All of that spending on the elderly has had an effect. The income of households age 65 and older has risen by more than a third since 1975, while incomes of households under 45 have stagnated, according to the Concord Coalition, a nonpartisan budget watchdog. The elderly, once mired in poverty, now have incomes nearly on par with the national average.
"Should age itself entail an entitlement to public subsidies?" asked CSIS's Jackson. "That may have made sense in 1935 or 1965, when age was a decent proxy for poverty and class, but it doesn't anymore."
As it begins to confront the costs of an aging population, the United States is in far better shape than most of the developed world. By 2040, 26 percent of the U.S. population will be at least 60 years old, up from 16.3 percent in 2000, according to CSIS. But that will make the population relatively spry. At least 45 percent of the populations of Japan, Spain and Italy will be 60 or older by then. In each of those countries, there will be one retiree for every worker.
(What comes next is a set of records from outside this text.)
Lemma step_one_chunk (s s' : bytes_ostream) (o : op) :
  well_kept s -> (length (_begin s) <= 1)%nat ->
  op_ok o -> op_sized o ->
  filled (_begin s) + byte_length o <= usable_chunk_size ->
  step s o = Ok s' -> (length (_begin s') <= 1)%nat.
Proof.
  intros Hs Hlen Hok Hsz Hf Hstep. pose proof Hs as (Hk & Hw & Hc & Hcs).
  pose proof usable_chunk_size_value as Hu.
  assert (forall v s0 s1, well_kept s0 -> (length (_begin s0) <= 1)%nat ->
            filled (_begin s0) + len v <= usable_chunk_size ->
            write_bytes s0 v = Ok s1 -> (length (_begin s1) <= 1)%nat) as Hbytes.
  { intros v s0 s1 (Hk0 & Hw0 & _ & Hcs0) Hl0 Hf0 Hwb.
    destruct (write_bytes_total s0 v Hk0 Hw0 Hcs0 ltac:(lia))
      as (s2 & Hwb2 & _ & _ & Hnil & Hlast).
    rewrite Hwb in Hwb2. inversion Hwb2; subst s2. clear Hwb2.
    destruct v as [|b v0]; [inversion Hwb; subst; exact Hl0|].
    rewrite <- length_layout.
    destruct (_begin s0) as [|c [|c2 l]] eqn:Hb; cbn [length] in Hl0; try lia.
    - rewrite Hnil by (auto; discriminate). cbn. lia.
    - rewrite (Hlast [] c) by (auto; discriminate).
      rewrite filled_one in Hf0.
      destruct (len (b :: v0) <=? usable_chunk_size - offset c) eqn:E;
        [cbn; lia|apply Z.leb_gt in E; lia]. }
  destruct o as [n val|v|v|n|o]; cbn [step byte_length op_ok op_sized] in *.
  - unfold write in Hstep.
    destruct (alloc s (Z.of_nat n)) as [[s1 p]|f] eqn:Ha; [|discriminate].
    cbn [bind] in Hstep. rewrite (memcpy_chain_length _ _ _ _ Hstep).
    eapply alloc_one_chunk; eauto.
  - eapply Hbytes; eauto.
  - unfold write_blob in Hstep.
    destruct (to_size_type (len v) =? len v); [|discriminate].
    destruct (write s 4 (len v)) as [s1|f] eqn:Hw1; [|discriminate].
    cbn [bind] in Hstep. pose proof (len_nonneg v) as Hv.
    assert (filled (_begin s) + byte_length (Write 4 (len v)) < 2 ^ 32) as Hfit
      by (unfold byte_length; lia).
    destruct (step_kept s (Write 4 (len v)) Hs I ltac:(unfold op_sized; lia) Hfit)
      as (s2 & Hw2 & Hk2 & Hwi2 & Hc2 & Hcs2 & Hf2 & _).
    cbn [step] in Hw2. rewrite Hw1 in Hw2. inversion Hw2; subst s2. clear Hw2.
    unfold byte_length in Hf2.
    apply (Hbytes v s1 s'); auto.
    + repeat split; auto; try apply Hk2. apply Hcs2. unfold op_small, byte_length. lia.
    + unfold write in Hw1.
      destruct (alloc s (Z.of_nat 4)) as [[s3 p]|f] eqn:Ha; [|discriminate].
      cbn [bind] in Hw1. rewrite (memcpy_chain_length _ _ _ _ Hw1).
      apply (alloc_one_chunk s s3 (Z.of_nat 4) p); auto; lia.
    + lia.
  - unfold write_place_holder in Hstep.
    destruct (alloc s (Z.of_nat n)) as [[s1 p]|f] eqn:Ha; [|discriminate].
    cbn [bind] in Hstep. inversion Hstep; subst s1.
    eapply alloc_one_chunk; eauto.
  - unfold append in Hstep. destruct (0 <? size o) eqn:E.
    + apply Z.ltb_lt in E.
      destruct (alloc s (size o)) as [[s1 p]|f] eqn:Ha; [|discriminate].
      cbn [bind] in Hstep. rewrite (copy_chain_length _ _ _ _ Hstep).
      apply (alloc_one_chunk s s1 (size o) p); auto; lia.
    + inversion Hstep; subst. exact Hlen.
Qed.

Lemma run_one_chunk (ops : list op) : forall (s s' : bytes_ostream),
  well_kept s -> (length (_begin s) <= 1)%nat ->
  Forall op_ok ops -> Forall op_sized ops ->
  filled (_begin s) + total_length ops <= usable_chunk_size ->
  run s ops = Ok s' -> (length (_begin s') <= 1)%nat.
Proof.
  induction ops as [|o ops IH]; intros s s' Hs Hlen Hok Hsz Hf Hrun.
  - inversion Hrun; subst. exact Hlen.
  - inversion Hok as [|? ? Hok1 Hok2]; subst.
    inversion Hsz as [|? ? Hsz1 Hsz2]; subst.
    cbn [total_length fold_right] in Hf. fold (total_length ops) in Hf.
    pose proof (total_length_nonneg ops Hok2) as Ht.
    pose proof (byte_length_nonneg o Hok1) as Hb.
    pose proof usable_chunk_size_value as Hu.
    pose proof Hs as ((_ & Ho & _) & _). pose proof (filled_nonneg _ Ho) as Hf0.
    cbn [run] in Hrun. destruct (step s o) as [s1|f] eqn:Hstep; [|discriminate].
    cbn [bind] in Hrun.
    destruct (step_kept s o Hs Hok1 Hsz1 ltac:(lia))
      as (s2 & Hstep2 & Hk2 & Hw2 & Hc2 & Hcs2 & Hf2 & _).
    rewrite Hstep in Hstep2. inversion Hstep2; subst s2. clear Hstep2.
    apply (IH s1 s'); auto.
    + repeat split; auto; try apply Hk2. apply Hcs2. unfold op_small. lia.
    + eapply step_one_chunk; eauto. lia.
    + lia.
Qed.

(** X8.  Up to 496 bytes, whatever the operations that write them, are held in
    one chunk: the stream is linearized as it stands, [view] gives its bytes,
    and [linearize] returns them without copying. *)
Theorem up_to_a_chunk_the_stream_is_linearized (ops : list op) :
  Forall op_ok ops -> Forall op_sized ops ->
  total_length ops <= usable_chunk_size ->
  exists s,
    run fresh ops = Ok s /\
    is_linearized s = true /\
    size s = total_length ops /\
    view s = Ok (concat (map written ops)) /\
    linearize s = Ok (s, concat (map written ops)).
Proof.
  intros Hok Hsz Ht. pose proof usable_chunk_size_value as Hu.
  assert (Forall op_small (removelast ops)) as Hsm.
  { assert (forall l, Forall op_ok l -> total_length l <= usable_chunk_size ->
              Forall op_small l) as Hall.
    { induction l as [|o l IH]; intros Hl Hf; [constructor|].
      inversion Hl as [|? ? Ho1 Ho2]; subst.
      cbn [total_length fold_right] in Hf. fold (total_length l) in Hf.
      pose proof (total_length_nonneg l Ho2). pose proof (byte_length_nonneg o Ho1).
      constructor; [unfold op_small; lia|apply IH; auto; lia]. }
    specialize (Hall ops Hok Ht). clear - Hall.
    induction Hall as [|o l Ho Hl IH]; [constructor|].
    destruct l as [|o2 l]; [constructor|].
    change (removelast (o :: o2 :: l)) with (o :: removelast (o2 :: l)).
    constructor; auto. }
  destruct (run_kept ops fresh well_kept_fresh Hok Hsz Hsm)
    as (s & Hr & Hk & Hw & Hc & Hf & Hct).
  { change (filled (_begin fresh)) with 0. lia. }
  change (filled (_begin fresh)) with 0 in Hf.
  cbn [contents fresh _begin map concat app] in Hct.
  assert (is_linearized s = true) as Hlin.
  { pose proof (run_one_chunk ops fresh s well_kept_fresh ltac:(cbn; lia) Hok Hsz
                  ltac:(change (filled (_begin fresh)) with 0; lia) Hr) as Hlen.
    unfold is_linearized. destruct (_begin s) as [|c [|c2 l]]; try reflexivity.
    cbn in Hlen. lia. }
  destruct (linearize_contents s Hk Hw ltac:(lia)) as (s' & Hl & Hv & _ & Hsame & _).
  rewrite (Hsame Hlin) in *.
  exists s. split; [exact Hr|]. split; [exact Hlin|]. split.
  { destruct Hk as (_ & _ & Hz). unfold size. lia. }
  rewrite <- Hct. split; [exact Hv|exact Hl].
Qed.

Lemma up_to_a_chunk_the_stream_is_linearized_witness :
  exists s,
    run fresh [Write 2 0x1234; WritePlaceHolder 4; WriteBlob [x63; x61; x66];
               Append (two_streams 1%nat)] = Ok s /\
    is_linearized s = true /\
    view s = Ok (map Some [x12; x34] ++ repeat None 4 ++
                 map Some [x00; x00; x00; x03; x63; x61; x66; x43]).
Proof.
  destruct (up_to_a_chunk_the_stream_is_linearized
              [Write 2 0x1234; WritePlaceHolder 4; WriteBlob [x63; x61; x66];
               Append (two_streams 1%nat)])
    as (s & Hr & Hl & _ & Hv & _).
  - repeat constructor; evaluated.
  - repeat constructor; evaluated.
  - vm_compute. discriminate.
  - exists s. split; [exact Hr|]. split; [exact Hl|]. exact Hv.
Defined.

(* ================================================================== *)
(** * A stream moved onto itself *)
(* ================================================================== *)

Lemma view_without_current (l : list chunk) (z : Z) :
  view (mk_stream l None z) =
    if is_linearized (mk_stream l None z) then Ok [] else Fault AssertionFailed.
Proof. unfold view. cbn [_current]. reflexivity. Qed.

(** X9.  Between two different objects the move assignment gives the
    target the chain, the current chunk and the size of the source and leaves
    the source empty.  A stream move-assigned to itself keeps its chain, but
    with [_current] null and a size of zero: it reads as empty and takes
    writes as an empty stream does, dropping the chain; if the chain has
    several chunks [view] stops at its assertion, and [linearize] copies the
    chain into a block allocated for a header and no byte more, which has
    room for four bytes: a chain that holds more leaves it, as does every
    chain of several chunks that writes to an empty stream have built. *)
Theorem move_assign_to_self_keeps_the_chain (h : objects) (a : nat) :
  (forall this o x, this <> o ->
     move_assign_in_place h this o x = move_assign h this o x) /\
  move_assign_in_place h a a a = mk_stream (_begin (h a)) None 0 /\
  (forall x, x <> a -> move_assign_in_place h a a x = h x) /\
  size (move_assign_in_place h a a a) = 0 /\
  empty (move_assign_in_place h a a a) = true /\
  is_linearized (move_assign_in_place h a a a) = is_linearized (h a) /\
  (forall (n : nat) (val : Z),
     write (move_assign_in_place h a a a) n val = write fresh n val) /\
  (is_linearized (h a) = true -> view (move_assign_in_place h a a a) = Ok []) /\
  (is_linearized (h a) = false ->
     view (move_assign_in_place h a a a) = Fault AssertionFailed /\
     (Forall readable (_begin (h a)) ->
      sizeof_chunk - offsetof_data < filled (_begin (h a)) ->
      linearize (move_assign_in_place h a a a) = Fault Overrun) /\
     (forall ops : list op,
        Forall op_ok ops -> Forall op_sized ops -> total_length ops < 2 ^ 32 ->
        run fresh ops = Ok (h a) ->
        linearize (move_assign_in_place h a a a) = Fault Overrun)).
Proof.
  assert (move_assign_in_place h a a a = mk_stream (_begin (h a)) None 0) as Hself.
  { unfold move_assign_in_place. rewrite !put_same. reflexivity. }
  split.
  { intros this o x Hne. unfold move_assign_in_place, move_assign.
    assert (o <> this) as Hne' by congruence.
    destruct (Nat.eq_dec x o) as [->|Hxo]; [|destruct (Nat.eq_dec x this) as [->|Hxt]];
      repeat first [ rewrite put_same
                   | rewrite put_other by assumption
                   | progress cbn [_begin _current _size] ];
      reflexivity. }
  rewrite Hself.
  split; [reflexivity|]. split.
  { intros x Hx. unfold move_assign_in_place. now rewrite !put_other. }
  split; [reflexivity|]. split; [reflexivity|]. split; [reflexivity|]. split.
  { intros n val. unfold write, alloc, current_space_left.
    cbn [_current _begin _size fresh bind]. reflexivity. }
  split.
  { intros Hl. rewrite view_without_current.
    change (is_linearized (mk_stream (_begin (h a)) None 0)) with (is_linearized (h a)).
    now rewrite Hl. }
  intros Hl. split; [|split].
  - rewrite view_without_current.
    change (is_linearized (mk_stream (_begin (h a)) None 0)) with (is_linearized (h a)).
    now rewrite Hl.
  - intros Hr Hf. apply linearize_wrapped; auto using readable_counted.
    cbn [_size]. lia.
  - intros ops Hok Hsz Ht Hr.
    destruct (run_advances ops fresh (h a) Hok counted_fresh ltac:(cbn; lia) Hr)
      as ((_ & Hc & _) & Hf & _).
    rewrite len_all_written in Hf by exact Hok. cbn [fresh _begin filled fold_right] in Hf.
    destruct (Z_le_gt_dec (total_length ops) usable_chunk_size) as [Hle|Hgt].
    + assert (filled (_begin fresh) + total_length ops <= usable_chunk_size) as Hfit
        by (cbn [fresh _begin filled fold_right]; lia).
      pose proof (run_one_chunk ops fresh (h a) well_kept_fresh (Nat.le_0_l 1)
                    Hok Hsz Hfit Hr) as Hone.
      unfold is_linearized in Hl.
      destruct (_begin (h a)) as [|c0 [|c1 l]]; [discriminate|discriminate|].
      cbn [length] in Hone. lia.
    + rewrite usable_chunk_size_value in Hgt.
      apply linearize_wrapped; cbn [_size _begin].
      * exact Hc.
      * exact Hl.
      * lia.
      * unfold sizeof_chunk, offsetof_data. lia.
Qed.
(** X23.  With a word list, [mnemonic_to_shares] passes on the exception
    of the codec, raises [IndexError] for zero shares, and otherwise
    returns [nb_shares] byte strings of the width of the decoded mnemonic,
    the last of which is the decoded mnemonic itself.  With [wordlist=None]
    the codec is not called: the result is [nb_shares] times [None] for
    zero or one share, and [len(None)] raises [TypeError] for more. *)
Theorem mnemonic_to_shares_shape mnemonic nb_shares wordlist :
  pbkdf2_length ->
  match wordlist with
  | None =>
      mnemonic_to_shares mnemonic nb_shares None
      = if nb_shares <=? 1 then Ok (repeat None (N.to_nat nb_shares))
        else Raise TypeError
  | Some w =>
      match mnemonic_to_bytes mnemonic w with
      | Raise e => mnemonic_to_shares mnemonic nb_shares (Some w) = Raise e
      | Ok secret =>
          if nb_shares =? 0
          then mnemonic_to_shares mnemonic nb_shares (Some w) = Raise IndexError
          else
            exists rnd_bytes,
              mnemonic_to_shares mnemonic nb_shares (Some w)
              = Ok (map Some rnd_bytes) /\
              N.of_nat (length rnd_bytes) = nb_shares /\
              last rnd_bytes [] = secret /\
              Forall (fun b => length b = length secret) rnd_bytes
      end
  end.
Proof.
  intros Hlen. destruct wordlist as [w|].
  - unfold Shamir.mnemonic_to_shares. cbv zeta.
    destruct (mnemonic_to_bytes mnemonic w) as [secret|e]; cbn [bind];
      [|reflexivity].
    destruct (N.eqb_spec nb_shares 0) as [->|Hn]; [reflexivity|].
    replace (N.to_nat nb_shares) with (S (N.to_nat (nb_shares - 1))) by lia.
    rewrite setitem_last_repeat. cbn [bind]. unfold range.
    eexists. split; [|split; [|split]].
    + etransitivity.
      * exact (mnemonic_to_shares_loop
                 (fun i dklen =>
                    pbkdf2_hmac "sha512" (utf8 mnemonic)
                      (utf8 ("mnemonic" ++
                             ("shamir" ++ str i ++ " number of shares "
                                       ++ str nb_shares))%string)
                      PBKDF2_ROUNDS dklen)
                 secret (N.to_nat (nb_shares - 1)) 0%nat [] eq_refl).
      * cbn [app]. rewrite <- (map_map _ Some).
        change [Some secret] with (map Some [secret]).
        rewrite <- map_app. reflexivity.
    + rewrite length_app, !length_map, length_seq. cbn [length]. lia.
    + apply last_last.
    + apply Forall_app. split; [|now repeat constructor].
      rewrite Forall_map, Forall_forall. intros i _.
      apply Nat2N.inj, Hlen.
  - unfold Shamir.mnemonic_to_shares. cbv zeta. cbn [bind].
    destruct (N.leb_spec nb_shares 1) as [Hle|Hgt].
    + replace (nb_shares - 1) with 0 by lia. reflexivity.
    + replace (N.to_nat nb_shares) with (S (S (N.to_nat (nb_shares - 2))))
        by lia.
      replace (nb_shares - 1) with (N.succ (nb_shares - 2)) by lia.
      unfold range. rewrite N2Nat.inj_succ.
      change (repeat None (S (S (N.to_nat (nb_shares - 2)))))
        with (@None (list byte) :: repeat None (S (N.to_nat (nb_shares - 2)))).
      rewrite (repeat_cons (S (N.to_nat (nb_shares - 2))) (@None (list byte))).
      cbn [seq map fold_left bind]. rewrite getitem_last_app.
      cbn [bind len_entry].
      apply (mnemonic_to_shares_fold_raise
               (fun i dklen =>
                  pbkdf2_hmac "sha512" (utf8 mnemonic)
                    (utf8 ("mnemonic" ++
                           ("shamir" ++ str i ++ " number of shares "
                                     ++ str nb_shares))%string)
                    PBKDF2_ROUNDS dklen)).
Qed.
China, seen by some as the rising economic power on which other countries will be leaning by mid-century, will be grappling with a demographic problem of its own. By 2040, 28 percent of China's population will be at least 60, a higher percentage than in the United States, and because China has a thin social safety net, the burden of an impoverished elderly class could be especially acute, according to a CSIS study on China's aging problem.
Those countries' misfortunes will be shared by the United States, according to the McKinsey Global Institute, the think-tank arm of consulting firm McKinsey & Co. Since the 1980s, spendthrift Americans have forced U.S. companies to turn to the savings of other countries, especially Japan, for the capital needed to expand and improve productivity. But as people in those lender countries age, they will be spending their savings and making claims on the debts the United States owes.
"We've had this global dynamic with Japan providing a lot of its excess saving to make up for our significant dis-savings," said Diana Farrell, the McKinsey Global Institute's director. "That cannot continue. This is a short-lived party we're in."
Within 20 years, Japan's household financial wealth will stop growing and begin to decline. By 2025, financial wealth in that country alone will be $8 trillion, or 47 percent, less than it would be if wealth growth followed recent trends, McKinsey estimated.
In the United States, McKinsey estimates that growth in household financial wealth -- including 401(k) retirement savings and other assets -- will slow to a crawl, from the 3.8 percent increases enjoyed since the 1970s to a paltry 1.6 percent by 2025.
Such global economic dynamics will only make it more difficult for future U.S. policymakers to confront America's problems, said CSIS's Jackson. Poorer U.S. households will be less able to handle a higher tax burden, and government borrowing could become untenable.
"Do we have a problem?" Jackson concluded. "Yeah, I think we do."